Gereizt sah er zu seinen Freunden hinüber. Er kam sich ausgeschlossen vor und war wütend dass sein Zustand ihn so leicht die Beherrschung  verlieren lies.
  - Ich wollte James fragen, ob er heute Abend nach dem Essen Zeit hätte?
  - Zeit wofür?
James sah sie wie vom Donner gerührt an.
  - Einen Ausflug. Ich würde gerne zum See gehen aber die Mädels können heute nicht, weil sie lernen müssen. Da habe ich mich gefragt, ob du nicht vielleicht Lust hättest mit mir dort hin zu gehen.
  - Ja gerne Lily, treffen wir uns dann hier. Also nach dem Essen? Ich würde gerne mit dir zum See. 
 James der mit Wahnsinnggeschwindigkeit auf Lily einredete strahlte vor Freude.
Remus kam sich dumm vor. Dieses Gespräch ging ihn nichts an und trotzdem war er angepisst, weil er sich außen vor gelassen fühlte.
  - Ich gehe in die Bibliothek. Ich muss noch Lernen.
Er stand auf und wollte sich verabschieden als Peter sich ebenfalls erhob.
  - Ich gehe mit. Ich muss noch mit den Aufgaben fertig werden. 
  - Bis später Prongs.
 Die beiden machten sich auf den Weg in den Schlafsaal um die Sachen zu holen. Vor dem Portrait der fetten Dame stand Regulus, Sirius' jüngerer Bruder und schien zu warten. In genau diesem Moment klappte das Portrait um und Sirius kam durch das Loch geklettert. Er sah die beiden entsetzt an. 
  - Gehen wir, Siri.
  Sirius fixierte seinen Bruder und hatte keinen Blick für seine Freunde über. 
  - Ja, bitte. Hauen wir ab.
Bitte. Dieses Wort hallte in Remus Kopf herum als er die Bibliothek erreicht hatte. Motorisch setzte er sich an den Tisch und kramte seine Sachen zusammen. Er hatte überhaupt keine Lust auf irgendetwas. Am liebsten wollte er wieder ins Bett.

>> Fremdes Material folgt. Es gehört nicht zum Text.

(** When every reading of the clock is more than the flush interval after
    the one before, the file is never rolled, however much is written to
    it. *)
Theorem appends_never_roll ds f path w :
  m_fp f = Some path -> disk_ok w ->
  m_flushInterval f < Ts.timeDifference (readings w (clock w)) (m_lastFlush f) ->
  (forall k, m_flushInterval f < Ts.timeDifference (readings w (S k)) (readings w k)) ->
  exists f' w', append_all ds f w = Ok (f', w') /\ m_fp f' = Some path /\
    m_writtenBytes f' = m_writtenBytes f + zlen (concat ds).
Proof.
  revert f w. induction ds as [|d ds IH]; intros f w Hfp Hd Hfirst Hgap; simpl.
  { exists f, w. split_and!; [done..|]. change (zlen (@nil ascii)) with 0. lia. }
  destruct (append_step (length d) d f path w Hfp Hd) as (f1 & w1 & -> & Hs & Hrest); [unfold zlen; lia|].
  destruct Hrest as (_ & _ & _ & Hi & _ & Hlast & _ & Hroll).
  rewrite (proj2 (Z.ltb_lt _ _)) in Hlast, Hroll by done. simpl in Hroll.
  destruct Hroll as (Hb & Hp & _ & Hc). pose proof Hs as (_ & _ & Hr & _). simpl.
  destruct (IH f1 w1) as (f2 & w2 & -> & Hp2 & Hb2).
  - done.
  - by eapply disk_ok_same.
  - rewrite Hi, Hlast, Hr, Hc. apply Hgap.
  - intros k. rewrite Hi, Hr. apply Hgap.
  - exists f2, w2. split_and!; [done..|]. rewrite Hb2, Hb, zlen_app. lia.
Qed.

(** ** Witnesses *)

(** A disk that takes two bytes at a time and a clock that moves four seconds
    at each reading. *)
Definition slow_world : World :=
  mkWorld (fun _ => true) (fun _ => 2) (fun k => Ts.mkTimestamp (Z.of_nat (S k) * 4000000000)) 7 0 0 [] 0.

Definition log_file (rollSize : Z) : LogFile :=
  mkLogFile (Some (bs "log")) 0 Ts.zero Ts.zero rollSize 3000000 [].

Lemma slow_world_ok : disk_ok slow_world.
Proof. split; [simpl; lia | done]. Qed.

Lemma slow_world_gap k :
  3000000 < Ts.timeDifference (readings slow_world (S k)) (readings slow_world k).
Proof.
  unfold Ts.timeDifference. simpl.
  replace (_ - _) with (4000000 * 1000) by lia. rewrite Z.quot_mul; lia.
Qed.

Es war nicht einmal die Hälfte des Tages vorbei und Remus war bereits bis an der Grenze seiner Nerven angekommen.
  - Moony?
  - Ja?
  - Hast du Pergament?
 Remus schob seine Blätter rüber zu Peter und versuchte sich auf seine Unterlagen zu konzentrieren. 
  - Habt ihr Streit?
  - Nein!
 Bissig gab Remus ihm eine Antwort. Er bereute es als er Peters verschrecktes Gesicht sah.
  - Bist du dir da sicher? Ihr geht euch schon seit heute morgen aus dem Weg und gerade eben sah er auch nicht nett aus. Ist irgendetwas zwischen euch beiden passiert, gestern auf der Party?

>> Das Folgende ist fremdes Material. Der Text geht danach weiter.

(* ===== verification/Session.v ===== *)
(** * Session: the life of one HTTP connection

    The whole of what the program does for one connection, from the moment
    TcpServer makes it to the destruction of its channel: the handlers of
    TcpConnection.v with the callbacks HttpServer and TcpServer install, called
    by the poller, by the functors of its loop, by the server's loop and by the
    idle timer, in any order.  The other connections of the loop change the
    shared poller between the steps.

    [same_loop] tells whether the server runs without I/O threads, so that the
    connection's loop is the server's. *)

From Stdlib Require Import ZArith Lia Ascii String.
From stdpp Require Import options.
From S2P Require Import Prelude CStd Buffer HttpRequest HttpRequestParser HttpResponse Channel Epoller Timestamp TcpConnection HttpServer TcpSafety.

  - Ich weiß es nicht Wormtail. 
 Remus kam kurz ins stocken.
  - Ich erinnere mich an fast gar nichts mehr von gestern. Meine ganzen Erinnerungen hängen in Fetzen und ich tue mir dabei schwer Geschehnisse zu rekonstruieren. Ich erinnere mich nicht einmal mehr richtig daran wie ich dich überhaupt ins Bett gebracht habe, verdammt! 

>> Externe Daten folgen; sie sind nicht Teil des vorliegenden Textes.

(* ===== verification/Reactor.v ===== *)
(** * Reactor: one loop and all its connections

    An I/O loop of the program: its poller, the HTTP connections it holds, and
    the turns of [EventLoop::loop] over them.  Connections come and go; each
    lives the life of Session.v, and the steps of one are the events [Others]
    of the rest.  What the loop holds besides, its wake-up descriptor, its
    timer, the listening socket of the server's own loop, changes the poller by
    events of its own.

    The functors of a connection run in the order they were queued; the order
    between connections is left open, which covers the loop's single queue. *)

From Stdlib Require Import ZArith Lia Ascii String.
From stdpp Require Import options.
From S2P Require Import Prelude CStd Buffer HttpRequest HttpRequestParser HttpResponse Channel Epoller Timestamp TcpConnection HttpServer TcpSafety Session.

Er stützte den Kopf in seine Hände und seufzte. Das mit dem Lernen konnte er vergessen.

Sirius und Regulus gingen gemeinsam den Feldweg entlang, der in der Nähe des Schlosses lag. Keiner von beiden sprach. Sirius hatte seinen Bruder über den Zwei-Wege-Spiegel gefragt ob sie sich nicht die Beine vertreten wollten. Regulus hatte sofort zugestimmt. Seit er von zu Hause weggelaufen war sah er seinen Bruder kaum mehr, außer wenn sie sich in der Schule begegneten und selbst dann hatten sie sich meist nichts zu sagen. Sie gingen weiter bis sie an den verbotenen Wald anstießen, dann machten die Brüder kehrt. Nach dem halben Rückweg war es Regulus der als erster sprach. 
  - Willst du wirklich nicht wieder zurück?
  - Das Thema hatten wir schon Reg. Diese Frau hat mich bereits aus dem Familienstammbaum gebrannt. 
Er vermied es das Wort 'Mutter' zu sagen. Dieses Weib war Geschichte.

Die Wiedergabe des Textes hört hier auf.